What you are asked to do> Tell how many lines in the data hold "induction", giving that figure alone.
*** Opening of Material for this exercise ***
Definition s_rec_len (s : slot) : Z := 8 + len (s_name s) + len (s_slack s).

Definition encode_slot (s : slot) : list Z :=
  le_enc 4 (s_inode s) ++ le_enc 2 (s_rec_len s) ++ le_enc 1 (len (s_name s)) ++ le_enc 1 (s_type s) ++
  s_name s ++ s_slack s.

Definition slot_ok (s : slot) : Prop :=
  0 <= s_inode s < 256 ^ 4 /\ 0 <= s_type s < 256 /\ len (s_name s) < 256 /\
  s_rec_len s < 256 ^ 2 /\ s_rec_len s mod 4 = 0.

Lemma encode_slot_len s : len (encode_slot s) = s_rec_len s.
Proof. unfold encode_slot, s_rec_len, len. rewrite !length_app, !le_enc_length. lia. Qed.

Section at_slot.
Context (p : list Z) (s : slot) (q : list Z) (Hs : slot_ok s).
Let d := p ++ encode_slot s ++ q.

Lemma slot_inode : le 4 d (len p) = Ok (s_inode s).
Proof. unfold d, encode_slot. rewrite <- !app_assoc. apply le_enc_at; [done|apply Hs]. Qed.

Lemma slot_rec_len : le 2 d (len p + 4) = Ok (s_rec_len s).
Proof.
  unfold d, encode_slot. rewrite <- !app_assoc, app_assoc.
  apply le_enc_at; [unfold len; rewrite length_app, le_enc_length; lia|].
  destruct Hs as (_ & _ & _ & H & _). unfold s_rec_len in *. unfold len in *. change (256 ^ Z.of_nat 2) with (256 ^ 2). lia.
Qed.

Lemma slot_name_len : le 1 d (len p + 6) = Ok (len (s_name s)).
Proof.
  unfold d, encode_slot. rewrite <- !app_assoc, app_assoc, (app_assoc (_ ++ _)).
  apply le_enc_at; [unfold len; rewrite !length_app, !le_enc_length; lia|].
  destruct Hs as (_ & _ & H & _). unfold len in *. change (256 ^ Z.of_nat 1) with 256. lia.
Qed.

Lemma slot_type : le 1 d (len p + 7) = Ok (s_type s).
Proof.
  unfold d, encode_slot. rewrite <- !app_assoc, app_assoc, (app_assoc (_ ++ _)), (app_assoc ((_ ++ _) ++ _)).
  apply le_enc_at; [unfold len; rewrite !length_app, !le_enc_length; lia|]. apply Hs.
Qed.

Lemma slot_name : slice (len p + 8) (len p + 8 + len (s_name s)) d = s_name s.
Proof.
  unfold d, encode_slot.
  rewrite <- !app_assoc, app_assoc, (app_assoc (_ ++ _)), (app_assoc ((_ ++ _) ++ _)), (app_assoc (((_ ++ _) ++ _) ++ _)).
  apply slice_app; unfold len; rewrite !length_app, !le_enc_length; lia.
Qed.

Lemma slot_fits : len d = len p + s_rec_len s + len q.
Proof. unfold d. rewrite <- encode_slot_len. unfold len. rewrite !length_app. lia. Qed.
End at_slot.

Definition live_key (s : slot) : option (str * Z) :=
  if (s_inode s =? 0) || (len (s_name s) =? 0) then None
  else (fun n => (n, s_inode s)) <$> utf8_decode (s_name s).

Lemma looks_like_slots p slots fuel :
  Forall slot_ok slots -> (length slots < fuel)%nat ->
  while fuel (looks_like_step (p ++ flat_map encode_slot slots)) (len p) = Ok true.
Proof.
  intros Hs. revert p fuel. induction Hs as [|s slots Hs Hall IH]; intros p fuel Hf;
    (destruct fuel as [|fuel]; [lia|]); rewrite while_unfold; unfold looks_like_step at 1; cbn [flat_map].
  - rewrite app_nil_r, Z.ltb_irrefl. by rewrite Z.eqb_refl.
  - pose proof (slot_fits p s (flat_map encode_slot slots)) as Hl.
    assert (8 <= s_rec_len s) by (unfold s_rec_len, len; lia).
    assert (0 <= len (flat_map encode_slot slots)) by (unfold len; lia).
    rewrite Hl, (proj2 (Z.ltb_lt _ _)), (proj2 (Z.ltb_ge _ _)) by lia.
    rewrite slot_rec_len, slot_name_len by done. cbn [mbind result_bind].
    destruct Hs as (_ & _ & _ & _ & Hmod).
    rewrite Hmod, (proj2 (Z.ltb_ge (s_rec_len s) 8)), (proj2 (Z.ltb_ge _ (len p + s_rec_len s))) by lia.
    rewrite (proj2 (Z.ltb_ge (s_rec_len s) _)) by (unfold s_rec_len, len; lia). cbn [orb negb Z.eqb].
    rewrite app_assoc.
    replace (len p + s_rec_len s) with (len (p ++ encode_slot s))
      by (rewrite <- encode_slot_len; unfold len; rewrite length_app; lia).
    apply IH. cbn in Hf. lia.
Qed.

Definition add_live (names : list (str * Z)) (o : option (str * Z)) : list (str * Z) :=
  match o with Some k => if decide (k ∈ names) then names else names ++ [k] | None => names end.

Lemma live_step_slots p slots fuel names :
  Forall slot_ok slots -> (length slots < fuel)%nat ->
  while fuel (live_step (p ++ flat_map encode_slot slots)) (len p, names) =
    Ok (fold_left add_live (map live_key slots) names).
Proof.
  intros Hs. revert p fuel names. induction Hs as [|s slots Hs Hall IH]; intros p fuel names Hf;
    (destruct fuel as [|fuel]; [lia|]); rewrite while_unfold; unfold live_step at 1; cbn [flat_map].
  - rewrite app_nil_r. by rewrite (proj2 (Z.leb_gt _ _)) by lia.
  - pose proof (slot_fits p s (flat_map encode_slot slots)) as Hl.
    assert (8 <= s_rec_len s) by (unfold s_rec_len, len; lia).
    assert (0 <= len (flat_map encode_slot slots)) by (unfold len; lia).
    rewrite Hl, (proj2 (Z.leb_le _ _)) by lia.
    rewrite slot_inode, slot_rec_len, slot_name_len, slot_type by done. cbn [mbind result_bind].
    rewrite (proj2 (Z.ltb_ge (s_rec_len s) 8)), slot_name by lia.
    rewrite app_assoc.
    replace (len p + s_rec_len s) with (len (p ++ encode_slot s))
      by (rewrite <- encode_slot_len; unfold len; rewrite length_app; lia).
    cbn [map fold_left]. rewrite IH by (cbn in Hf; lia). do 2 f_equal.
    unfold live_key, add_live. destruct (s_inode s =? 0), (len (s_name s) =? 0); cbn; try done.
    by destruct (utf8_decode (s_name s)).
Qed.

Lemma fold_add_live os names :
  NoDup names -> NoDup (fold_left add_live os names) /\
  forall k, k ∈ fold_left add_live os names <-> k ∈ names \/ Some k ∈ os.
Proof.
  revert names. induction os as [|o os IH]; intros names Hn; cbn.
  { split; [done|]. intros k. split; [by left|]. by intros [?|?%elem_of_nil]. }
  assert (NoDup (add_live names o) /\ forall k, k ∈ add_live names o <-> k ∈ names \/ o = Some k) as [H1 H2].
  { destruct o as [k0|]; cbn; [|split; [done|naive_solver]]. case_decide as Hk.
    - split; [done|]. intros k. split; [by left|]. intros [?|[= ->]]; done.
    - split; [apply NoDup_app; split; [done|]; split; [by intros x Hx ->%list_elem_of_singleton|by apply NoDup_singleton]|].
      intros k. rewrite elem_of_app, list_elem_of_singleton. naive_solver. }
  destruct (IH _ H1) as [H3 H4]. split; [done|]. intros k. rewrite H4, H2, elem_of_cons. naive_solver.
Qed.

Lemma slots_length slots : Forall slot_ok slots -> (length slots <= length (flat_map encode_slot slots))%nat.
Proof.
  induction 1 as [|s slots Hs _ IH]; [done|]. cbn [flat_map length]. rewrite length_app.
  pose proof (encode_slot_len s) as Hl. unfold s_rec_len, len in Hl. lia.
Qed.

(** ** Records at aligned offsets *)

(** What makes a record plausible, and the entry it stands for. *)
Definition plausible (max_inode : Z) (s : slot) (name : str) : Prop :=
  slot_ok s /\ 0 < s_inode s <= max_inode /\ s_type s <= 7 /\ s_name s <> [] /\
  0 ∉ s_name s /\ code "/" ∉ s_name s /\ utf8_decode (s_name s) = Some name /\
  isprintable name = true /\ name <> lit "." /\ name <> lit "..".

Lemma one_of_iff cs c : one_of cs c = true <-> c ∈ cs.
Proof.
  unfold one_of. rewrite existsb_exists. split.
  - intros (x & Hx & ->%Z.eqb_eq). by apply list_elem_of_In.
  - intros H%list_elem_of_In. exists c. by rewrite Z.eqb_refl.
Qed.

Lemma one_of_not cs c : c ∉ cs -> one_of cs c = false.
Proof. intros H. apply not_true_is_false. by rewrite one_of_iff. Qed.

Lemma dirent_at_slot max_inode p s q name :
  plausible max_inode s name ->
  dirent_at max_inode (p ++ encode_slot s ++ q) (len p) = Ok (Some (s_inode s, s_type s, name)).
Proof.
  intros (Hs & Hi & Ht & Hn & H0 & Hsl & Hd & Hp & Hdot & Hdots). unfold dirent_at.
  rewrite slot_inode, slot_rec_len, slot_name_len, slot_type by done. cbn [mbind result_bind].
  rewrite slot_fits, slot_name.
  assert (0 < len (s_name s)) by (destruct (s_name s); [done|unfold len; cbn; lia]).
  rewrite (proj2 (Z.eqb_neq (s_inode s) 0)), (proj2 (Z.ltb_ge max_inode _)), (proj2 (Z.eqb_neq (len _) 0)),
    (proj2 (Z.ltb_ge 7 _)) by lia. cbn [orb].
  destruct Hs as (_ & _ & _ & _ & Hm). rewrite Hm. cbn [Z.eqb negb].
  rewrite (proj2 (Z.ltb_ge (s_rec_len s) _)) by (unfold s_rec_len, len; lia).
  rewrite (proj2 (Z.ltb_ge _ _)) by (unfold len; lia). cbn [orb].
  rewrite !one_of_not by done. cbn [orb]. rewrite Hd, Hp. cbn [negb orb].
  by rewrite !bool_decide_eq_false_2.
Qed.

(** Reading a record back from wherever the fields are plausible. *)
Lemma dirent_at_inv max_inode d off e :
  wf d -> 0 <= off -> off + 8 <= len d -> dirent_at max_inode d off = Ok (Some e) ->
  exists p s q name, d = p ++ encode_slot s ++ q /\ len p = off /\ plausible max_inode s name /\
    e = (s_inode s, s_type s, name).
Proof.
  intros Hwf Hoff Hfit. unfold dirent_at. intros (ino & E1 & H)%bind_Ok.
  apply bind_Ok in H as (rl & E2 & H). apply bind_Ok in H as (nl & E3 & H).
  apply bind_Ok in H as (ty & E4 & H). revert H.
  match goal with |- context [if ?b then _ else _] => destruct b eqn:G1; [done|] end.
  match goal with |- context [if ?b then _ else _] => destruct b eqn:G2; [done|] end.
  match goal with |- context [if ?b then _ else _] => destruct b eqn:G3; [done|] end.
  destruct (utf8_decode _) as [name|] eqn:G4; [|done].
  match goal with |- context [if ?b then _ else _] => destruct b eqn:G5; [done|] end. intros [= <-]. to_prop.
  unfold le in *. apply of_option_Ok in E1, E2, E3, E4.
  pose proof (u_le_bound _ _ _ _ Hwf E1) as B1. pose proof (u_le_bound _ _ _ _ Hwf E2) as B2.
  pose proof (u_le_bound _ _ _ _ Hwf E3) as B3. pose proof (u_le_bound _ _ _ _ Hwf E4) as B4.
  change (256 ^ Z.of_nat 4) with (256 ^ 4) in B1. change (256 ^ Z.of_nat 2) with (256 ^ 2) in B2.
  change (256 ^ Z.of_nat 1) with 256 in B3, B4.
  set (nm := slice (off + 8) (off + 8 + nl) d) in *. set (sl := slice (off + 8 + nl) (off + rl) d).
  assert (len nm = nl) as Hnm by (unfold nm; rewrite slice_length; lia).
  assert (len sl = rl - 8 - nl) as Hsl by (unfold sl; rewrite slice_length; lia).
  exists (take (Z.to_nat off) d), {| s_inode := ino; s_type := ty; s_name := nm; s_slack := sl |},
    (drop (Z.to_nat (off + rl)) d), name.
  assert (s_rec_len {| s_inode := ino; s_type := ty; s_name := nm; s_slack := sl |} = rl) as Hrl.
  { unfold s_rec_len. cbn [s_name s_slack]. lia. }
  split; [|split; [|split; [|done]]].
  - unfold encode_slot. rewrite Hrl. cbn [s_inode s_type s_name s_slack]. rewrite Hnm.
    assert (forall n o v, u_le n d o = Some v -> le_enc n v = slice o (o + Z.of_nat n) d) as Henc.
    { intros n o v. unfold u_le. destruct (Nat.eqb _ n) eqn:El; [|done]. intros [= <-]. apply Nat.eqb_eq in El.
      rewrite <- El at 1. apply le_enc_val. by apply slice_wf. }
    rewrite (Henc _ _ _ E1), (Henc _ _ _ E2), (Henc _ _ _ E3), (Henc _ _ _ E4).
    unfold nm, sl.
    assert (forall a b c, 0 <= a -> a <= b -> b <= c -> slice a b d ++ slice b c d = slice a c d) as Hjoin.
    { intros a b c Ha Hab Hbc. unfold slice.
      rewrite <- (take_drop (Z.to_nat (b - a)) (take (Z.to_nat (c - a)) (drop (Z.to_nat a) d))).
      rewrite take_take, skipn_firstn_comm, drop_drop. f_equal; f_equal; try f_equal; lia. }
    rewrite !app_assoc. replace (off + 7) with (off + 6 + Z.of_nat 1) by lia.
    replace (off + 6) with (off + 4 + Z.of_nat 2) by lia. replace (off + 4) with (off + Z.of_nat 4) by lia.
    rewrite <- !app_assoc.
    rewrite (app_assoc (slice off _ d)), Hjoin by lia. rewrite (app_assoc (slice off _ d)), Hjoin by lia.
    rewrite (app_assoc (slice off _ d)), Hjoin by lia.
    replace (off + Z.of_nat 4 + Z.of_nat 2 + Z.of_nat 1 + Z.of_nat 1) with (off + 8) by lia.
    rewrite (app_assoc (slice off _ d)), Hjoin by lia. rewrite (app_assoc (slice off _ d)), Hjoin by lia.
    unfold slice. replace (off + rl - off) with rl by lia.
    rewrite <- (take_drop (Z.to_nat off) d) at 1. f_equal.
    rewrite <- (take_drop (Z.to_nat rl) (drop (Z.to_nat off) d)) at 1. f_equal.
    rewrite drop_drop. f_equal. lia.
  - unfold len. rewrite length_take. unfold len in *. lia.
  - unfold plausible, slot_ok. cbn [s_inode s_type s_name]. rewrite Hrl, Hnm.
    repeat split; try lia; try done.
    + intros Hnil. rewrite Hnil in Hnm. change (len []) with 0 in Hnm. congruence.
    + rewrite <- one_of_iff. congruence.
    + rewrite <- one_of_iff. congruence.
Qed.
*** Close of Material for this exercise ***
Response below> 4